#### Activity:
Go to the line that contains "(action_bind m (λ x, k))" and transcribe from there to the end of the entries, that line and the last one included.

(Given records Opens)

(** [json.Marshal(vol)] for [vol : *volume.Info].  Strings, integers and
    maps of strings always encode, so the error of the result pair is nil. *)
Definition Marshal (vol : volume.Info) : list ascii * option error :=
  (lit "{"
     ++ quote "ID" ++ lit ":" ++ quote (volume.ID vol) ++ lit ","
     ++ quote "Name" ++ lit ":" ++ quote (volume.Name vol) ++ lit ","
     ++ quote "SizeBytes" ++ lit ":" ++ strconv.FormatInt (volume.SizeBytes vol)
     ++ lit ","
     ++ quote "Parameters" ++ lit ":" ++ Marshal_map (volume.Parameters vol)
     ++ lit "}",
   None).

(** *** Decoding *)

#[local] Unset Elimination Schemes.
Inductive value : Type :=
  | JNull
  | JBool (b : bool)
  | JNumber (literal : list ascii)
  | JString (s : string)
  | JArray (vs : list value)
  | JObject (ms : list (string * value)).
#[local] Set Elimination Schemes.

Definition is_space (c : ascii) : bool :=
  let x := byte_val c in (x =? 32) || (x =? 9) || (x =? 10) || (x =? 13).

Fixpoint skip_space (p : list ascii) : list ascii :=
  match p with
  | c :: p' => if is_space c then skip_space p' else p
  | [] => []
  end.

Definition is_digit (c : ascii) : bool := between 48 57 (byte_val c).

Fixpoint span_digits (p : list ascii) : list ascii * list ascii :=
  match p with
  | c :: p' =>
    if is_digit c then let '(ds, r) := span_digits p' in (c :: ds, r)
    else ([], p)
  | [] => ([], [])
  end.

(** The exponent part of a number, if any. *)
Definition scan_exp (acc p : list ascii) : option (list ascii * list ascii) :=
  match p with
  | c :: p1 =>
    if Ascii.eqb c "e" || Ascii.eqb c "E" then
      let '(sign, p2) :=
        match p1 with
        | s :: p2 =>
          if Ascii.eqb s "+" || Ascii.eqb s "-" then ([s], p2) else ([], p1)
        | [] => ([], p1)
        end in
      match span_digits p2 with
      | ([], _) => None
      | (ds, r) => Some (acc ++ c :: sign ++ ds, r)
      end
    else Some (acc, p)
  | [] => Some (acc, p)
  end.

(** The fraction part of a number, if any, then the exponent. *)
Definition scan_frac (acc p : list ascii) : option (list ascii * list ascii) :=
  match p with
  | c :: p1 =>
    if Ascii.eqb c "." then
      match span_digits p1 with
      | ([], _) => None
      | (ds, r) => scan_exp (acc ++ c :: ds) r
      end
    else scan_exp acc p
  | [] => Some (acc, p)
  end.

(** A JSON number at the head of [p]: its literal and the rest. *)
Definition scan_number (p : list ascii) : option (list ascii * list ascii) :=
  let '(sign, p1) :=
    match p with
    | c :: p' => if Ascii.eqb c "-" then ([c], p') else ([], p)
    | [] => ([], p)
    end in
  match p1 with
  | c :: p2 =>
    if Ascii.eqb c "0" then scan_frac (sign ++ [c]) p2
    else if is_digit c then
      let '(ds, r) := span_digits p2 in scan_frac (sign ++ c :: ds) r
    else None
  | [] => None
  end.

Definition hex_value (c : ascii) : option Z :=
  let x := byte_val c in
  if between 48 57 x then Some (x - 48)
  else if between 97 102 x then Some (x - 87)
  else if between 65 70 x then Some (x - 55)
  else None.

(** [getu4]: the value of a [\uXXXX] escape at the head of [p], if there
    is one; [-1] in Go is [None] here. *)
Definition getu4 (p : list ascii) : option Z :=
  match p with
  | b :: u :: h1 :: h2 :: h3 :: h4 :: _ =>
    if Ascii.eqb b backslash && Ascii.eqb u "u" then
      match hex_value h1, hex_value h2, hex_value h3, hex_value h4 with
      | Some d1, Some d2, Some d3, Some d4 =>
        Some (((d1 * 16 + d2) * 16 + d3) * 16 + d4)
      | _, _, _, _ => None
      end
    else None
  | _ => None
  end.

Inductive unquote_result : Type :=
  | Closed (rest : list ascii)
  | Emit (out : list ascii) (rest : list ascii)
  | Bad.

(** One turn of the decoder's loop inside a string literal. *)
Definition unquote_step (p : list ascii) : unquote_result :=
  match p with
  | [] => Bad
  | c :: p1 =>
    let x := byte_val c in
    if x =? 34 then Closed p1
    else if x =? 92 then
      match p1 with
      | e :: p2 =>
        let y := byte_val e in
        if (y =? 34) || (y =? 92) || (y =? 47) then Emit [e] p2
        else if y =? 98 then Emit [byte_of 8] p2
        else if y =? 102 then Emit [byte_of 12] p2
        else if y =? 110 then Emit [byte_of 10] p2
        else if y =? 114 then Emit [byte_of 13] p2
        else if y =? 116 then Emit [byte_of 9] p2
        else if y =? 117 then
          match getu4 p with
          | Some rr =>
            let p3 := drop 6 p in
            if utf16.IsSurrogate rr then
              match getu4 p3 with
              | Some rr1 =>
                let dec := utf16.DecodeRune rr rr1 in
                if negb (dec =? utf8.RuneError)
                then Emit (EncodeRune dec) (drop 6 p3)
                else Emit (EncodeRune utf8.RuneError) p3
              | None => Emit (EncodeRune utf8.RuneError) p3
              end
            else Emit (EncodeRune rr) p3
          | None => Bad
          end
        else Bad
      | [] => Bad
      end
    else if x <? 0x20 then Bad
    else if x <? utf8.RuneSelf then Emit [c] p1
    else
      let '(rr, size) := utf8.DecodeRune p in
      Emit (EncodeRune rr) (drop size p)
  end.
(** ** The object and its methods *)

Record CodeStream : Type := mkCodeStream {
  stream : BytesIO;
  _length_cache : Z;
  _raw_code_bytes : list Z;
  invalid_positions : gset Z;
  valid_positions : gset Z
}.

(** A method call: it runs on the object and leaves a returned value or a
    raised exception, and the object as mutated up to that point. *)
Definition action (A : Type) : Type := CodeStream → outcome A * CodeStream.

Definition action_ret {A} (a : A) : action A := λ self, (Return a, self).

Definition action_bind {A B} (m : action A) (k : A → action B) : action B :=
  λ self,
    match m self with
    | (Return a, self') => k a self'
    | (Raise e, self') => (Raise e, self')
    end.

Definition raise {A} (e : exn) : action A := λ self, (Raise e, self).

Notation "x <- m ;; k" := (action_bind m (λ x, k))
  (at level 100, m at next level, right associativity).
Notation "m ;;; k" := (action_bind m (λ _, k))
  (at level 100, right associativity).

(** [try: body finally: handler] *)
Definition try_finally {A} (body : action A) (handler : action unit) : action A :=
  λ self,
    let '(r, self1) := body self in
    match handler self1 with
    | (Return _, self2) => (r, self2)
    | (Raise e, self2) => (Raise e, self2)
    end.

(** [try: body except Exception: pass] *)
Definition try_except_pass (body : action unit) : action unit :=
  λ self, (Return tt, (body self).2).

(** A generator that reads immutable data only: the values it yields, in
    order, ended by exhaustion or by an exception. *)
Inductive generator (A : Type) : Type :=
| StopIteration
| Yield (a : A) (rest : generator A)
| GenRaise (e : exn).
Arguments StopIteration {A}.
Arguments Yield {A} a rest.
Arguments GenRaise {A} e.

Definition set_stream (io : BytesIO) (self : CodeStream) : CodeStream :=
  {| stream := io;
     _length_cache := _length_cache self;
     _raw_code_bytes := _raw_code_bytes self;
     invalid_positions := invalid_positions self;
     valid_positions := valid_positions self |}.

(Given records Closes)

#### Your solution:
Notation "x <- m ;; k" := (action_bind m (λ x, k))
  (at level 100, m at next level, right associativity).
Notation "m ;;; k" := (action_bind m (λ _, k))
  (at level 100, right associativity).

(** [try: body finally: handler] *)
Definition try_finally {A} (body : action A) (handler : action unit) : action A :=
  λ self,
    let '(r, self1) := body self in
    match handler self1 with
    | (Return _, self2) => (r, self2)
    | (Raise e, self2) => (Raise e, self2)
    end.

(** [try: body except Exception: pass] *)
Definition try_except_pass (body : action unit) : action unit :=
  λ self, (Return tt, (body self).2).

(** A generator that reads immutable data only: the values it yields, in
    order, ended by exhaustion or by an exception. *)
Inductive generator (A : Type) : Type :=
| StopIteration
| Yield (a : A) (rest : generator A)
| GenRaise (e : exn).
Arguments StopIteration {A}.
Arguments Yield {A} a rest.
Arguments GenRaise {A} e.

Definition set_stream (io : BytesIO) (self : CodeStream) : CodeStream :=
  {| stream := io;
     _length_cache := _length_cache self;
     _raw_code_bytes := _raw_code_bytes self;
     invalid_positions := invalid_positions self;
     valid_positions := valid_positions self |}.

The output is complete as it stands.